RE: [xsl] anyway obvious way to speed this tranfrom up?

Subject: RE: [xsl] anyway obvious way to speed this tranfrom up?
From: "Ragulf Pickaxe" <jawxml@xxxxxxxxxxx>
Date: Tue, 06 Jan 2004 15:00:26 +0000
Hello again Ray,

Been away for some, but I hope what I write is of some use.

Date: Fri, 2 Jan 2004 13:34:56 -0800
...

I need all the parameters in the template that is called by the one that is called first. What does splitting it up do for me?

From what I could see, it would speed it up.

The structure of your programme is, as far as I remember, this:


You have (at least) 3 templates, A, B and C. A calls B, which calls C
You have 2 sets of parameters X1 and X2. The sets are composed of the same variables (parameters), only the values in the variables (parameters) are different.

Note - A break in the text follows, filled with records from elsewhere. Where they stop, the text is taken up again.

(** C17: [mudm_resetIOlink] for the block last seen on link [l]: every open
    request of the link is cancelled exactly once and the user of every
    active connection is told once; the connection blocks and the packets
    and RDMA objects are free again; the FIFOs and base addresses of the
    link are set up again on their memory, enabled, empty and with fresh
    counters, although the table entries were still allocated; the link
    accepts work again and its sender no longer drops packets; and what any
    other subgroup, such as that of the other link, has in the message unit
    is not disturbed. *)
Theorem mudm_resetIOlink_correct l o n L fl ls (m := musm n l) (s := subgroupID m) :
  (l = 0%nat /\ o = 1%nat \/ l = 1%nat /\ o = 0%nat) ->
  magic (drv n) = MUDM_MAGIC -> held (drv n) = [] ->
  remote_BlockID (drv n) o <> remote_BlockID (drv n) l ->
  link_wf (drv n) l L -> conns_ok (drv n) fl ls -> link_memory m ->
  bat_subgrpid (musm_bat m) = s -> (forall i, (i < NUM_DATA_COUNTERS_PER_SUBGROUP)%nat -> permitted (musm_bat m) i) ->
  (Z.to_nat (link4reset (drv n) l) < ND_RESE_DCR_num)%nat ->
  wp (mudm_resetIOlink P chip_step fuel garbage (remote_BlockID (drv n) l)) (fun r n' => r = 0 /\
    link_wf (drv n') l (flushed L) /\ conns_ok (drv n') (ls (LAct l) ++ fl) (quiet_ls l ls) /\
    (exists evs, told (ls (LAct l)) evs /\ trace (drv n') = trace (drv n) ++ cancellations (drv n) l L ++ evs) /\
    link_active (musm n' l) (mu n') /\ same_memory m (musm n' l) /\
    (exists free, inj (drv n') l = mkInj (mr_base_paddr (injRegion m)) (mr_base_vaddr (injRegion m))
       (mr_base_vaddr (injRegion m) + mr_length (injRegion m)) (mr_base_vaddr (injRegion m))
       (mr_base_paddr (injRegion m)) 0 free 0 (if_ring (inj (drv n) l))) /\
    hw_descCount (hw (drv n')) l = 0 /\ hw_rec_tail (hw (drv n')) l = rf_pa_head (recf (drv n') l) /\
    rf_va_head (recf (drv n') l) = mr_base_vaddr (recRegion m) /\
    inj_state (drv n') l = 1 /\ remote_BlockID (drv n') l = 0 /\ StuckState (drv n') = 0 /\
    (dcrs_out (n_chip n') (Z.to_nat (link4reset (drv n) l)) = false ->
       drops (Z.to_nat (link4reset (drv n) l)) (n_chip n') false) /\
    (forall s', s' <> s -> undisturbed s' (mu n) (mu n'))) n.
Proof.
  intros Hlo Hm Hh Ho HL Hc Hmem Hb Hp Hk. pose proof (lm_sub _ Hmem) as Hs.
  apply wp_bind, wp_gets. rewrite Hm, Z.eqb_refl. cbn [negb].
  apply wp_bind, (wp_for_block l o); [done|done|done|]. apply wp_in_drv, wp_modify. split; [done|].
  set (n0 := n <| drv := _ |>). apply wp_bind, (wp_for_block l o); [done|done|done|].
  eapply wp_mono; [apply (link_down_ok P chip_step fuel l n0 L fl ls)|]; [done| |done|done|done|].
  { by eapply link_wf_ext, HL. }
  intros [] n1 (Hh1 & HL1 & Hc1 & Q1 & M1 & (evs & Ht & T1) & c1 & D1 & R1).
  split; [intros _; by rewrite (qu_remote _ _ _ Q1)|]. pose proof (rl_restored _ _ _ _ R1) as RR.
  apply wp_bind, (wp_for_block l o); [done|by rewrite (qu_remote _ _ _ Q1)|by rewrite (qu_remote _ _ _ Q1)|].
  destruct (rs_inj _ _ _ RR 0%nat) as [I0 C0]; [unfold BGQ_MU_NUM_INJ_FIFOS_PER_SUBGROUP; lia|].
  change (subgroupID (musm n0 l)) with s in *.
  apply (link_up_ok garbage l n1); rewrite ?M1; [done|done| | |done|done|].
  { change (subgroupID (musm n0 l)) with s. by rewrite I0. }
  { change (subgroupID (musm n0 l)) with s. rewrite (rs_rec _ _ _ RR); [done|unfold BGQ_MU_NUM_REC_FIFOS_PER_SUBGROUP; lia]. }
  intros n2 h A2 K2 D2 C2 T2 Mo2 Sm2 X2. split.
  { intros _. rewrite D2. cbn. rewrite (qu_remote _ _ _ Q1). destruct Hlo as [[-> ->]|[-> ->]]; by rewrite fn_lookup_insert_ne. }
  apply wp_bind, wp_in_drv, wp_modify, wp_ret. change (subgroupID (musm n0 l)) with s in *.
  change (musm n0 l) with m in *. cbn [drv n_chip musm upd_field]. rewrite D2.
  split_and!.
  - done.
  - by eapply link_wf_ext, HL1.
  - exact Hc1.
  - exists evs. split; [done|]. exact T1.
  - exact A2.
  - exact Sm2.
  - eexists. cbn. rewrite fn_lookup_insert, (proj1 (qu_fifos _ _ _ Q1)). reflexivity.
  - cbn. by rewrite C2.
  - cbn. by rewrite T2, fn_lookup_insert.
  - cbn. by rewrite fn_lookup_insert.
  - cbn. by rewrite fn_lookup_insert.
  - cbn. by rewrite fn_lookup_insert.
  - done.
  - set (kk := Z.to_nat (link4reset (drv n) l)). change (Z.to_nat (link4reset (drv n0) l)) with kk in R1.
    assert (Hout : dcrs_out (n_chip n2) kk = dcrs_out c1 kk).
    { unfold dcrs_out. rewrite X2, (rl_links _ _ _ _ R1); [done|]. right. set_solver. }
    intros Hd. rewrite Hout in Hd. destruct (rl_drops _ _ _ _ R1 Hd) as [Da Db].
    split; rewrite X2; [exact Da|exact Db].
  - intros s' Hs'. etrans; [by eapply reset_undisturbed|]. by eapply others_undisturbed.
Qed.
End correct.

(** ** Witness: link 0 of the demo node, with three posted packets and a
    connection, was used by block 7 *)

Definition reset_musm (l : nat) : MU_subgroup_memory :=
  (demo_musm l) <| batvalues := [0; 0x40000; 0x80000; 0; 0; 0; 0; 0] |>
    <| injRegion := mkRegion 4096 0x300000 0x600000 |> <| recRegion := mkRegion 4096 0x400000 0x700000 |>
    <| musm_bat := mkBat (66 + l) 255 true (fun _ => 0) |>.
Definition reset_node : node :=
  demo_node <| drv ::= fun w => w <| remote_BlockID := fun l => 7 + Z.of_nat l |> <| link4reset := fun _ => 10 |> |>
            <| n_chip := demo_chip |> <| musm := reset_musm |>.

Lemma reset_link_memory : link_memory (musm reset_node 0).
Proof. split; first [done|apply Nat.ltb_lt; done|by split]. Qed.
Lemma reset_permitted i : (i < NUM_DATA_COUNTERS_PER_SUBGROUP)%nat -> permitted (musm_bat (musm reset_node 0)) i.
Proof. intros Hi. unfold NUM_DATA_COUNTERS_PER_SUBGROUP in Hi. do 8 (destruct i as [|i]; [by vm_compute|]). lia. Qed.

Lemma mudm_resetIOlink_correct_witness :
  wp (mudm_resetIOlink demo_platform demo_chip_step 1 0 (remote_BlockID (drv reset_node) 0)) (fun r n' => r = 0 /\
    (exists evs, told [0%nat] evs /\ trace (drv n') = [EvStatus [(77, 4294967171)]; EvStatus [(78, 4294967171)];
        EvStatus [(79, 4294967171)]] ++ evs) /\
    fr_pa_start (mu_inj (mu n') (66, 0)%nat) = 0x600000 /\ fr_pa_start (mu_rec (mu n') (66, 0)%nat) = 0x700000 /\
    mu_bat (mu n') (66, 2)%nat = 0x80000 /\ fr_pa_start (mu_inj (mu n') (67, 0)%nat) = 0x40) reset_node.
Proof.
  assert (Hlive : ResetLive demo_chip_step 1) by exact demo_reset_live.
  eapply wp_mono; [refine (mudm_resetIOlink_correct demo_platform demo_chip_step 1 0 0 1 reset_node
    demo_link0 [1%nat] demo_lists _ _ _ _ _ _ _ _ _ _)|].
  - by left.
  - done.
  - done.
  - done.
  - eapply link_wf_ext, demo_link0_wf; done.
  - apply lists_wf_chain, demo_conn_wf.
  - apply reset_link_memory.
  - done.
  - apply reset_permitted.
  - apply Nat.ltb_lt. done.
  - intros r n' (R & _ & _ & T & ([V _ _ _] & [W _ _ _ _] & [B _ _]) & (E1 & E2 & E3 & _ & E5) & _ & _ & _ & _ & _ & _ & _ & _ & U).
    rewrite E1, ?E2, ?E3, ?E5 in *. split_and!; [done|exact T| | | |].
    + by injection V as -> _ _ _.
    + by injection W as -> _ _ _.
    + by apply (B 2%nat).
    + rewrite (ud_inj _ _ _ (U 67%nat ltac:(done))). reflexivity.
Defined.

The choice of which to use is made in the template A.
Depending on your test, you send either the set X1 or X2 to B. From B you send the same set to C.


The test condition was
Condition 1: "name=/inputDocument/header/name[4]" -> set X1
Condition 2: "name=/inputDocument/header/name[5]" -> set X2

So:

Template A:
for-loop:
 if condition 1:
   Call B with loads of parameters (set X1)
 if condition 2:
   Call B with loads of parameters (set X2)
end loop

Template B:
 Get parameters
 Do something
 Call C with same parameters

Template C
 Get parameters
 Do something


What I proposed was something like:


Global variables:
Set X1
Set X2

Template A
for-loop:
 if condition 1:
   Call B1
 if condition 2:
   Call B2
end loop

Template B1
 Uses Set X1
 Do something
 Call C1

Template B2
 Uses Set X2
 Do something
 Call C2

Template C1
 Uses Set X1
 Do something

Template C2
 Uses Set X2
 Do something

This way, you would not have to set, then pass, parameters all the time. Especially with so many of them, and the templates being called so many times (for-each). You could also still have one B and one C template, passing a single parameter telling which of the two sets of variables to use.

Normaly the scetched solution would be unmanagable as you would have to make the changes on both C1 and C2 if you want to change something on that level, but as you are creating the XSL automatically, then that is not a problem.

This is just seen from my point of view and I don't know if it is applicable to you. Michael Kay pointed something completely different thing out to you.

> As the values of the parameters are hardcoded, and only dependent on the
> two
> conditions, you would now not need to throw all these parameters at each
> call. If you want, you can create global variables at the top of the xsl
> document to hold the values.

I could use those for the constants or maybe pass them in as arguments to
the transform.


I don't know if you answered it yourself, but I have now tried to illustrate my thoughts more.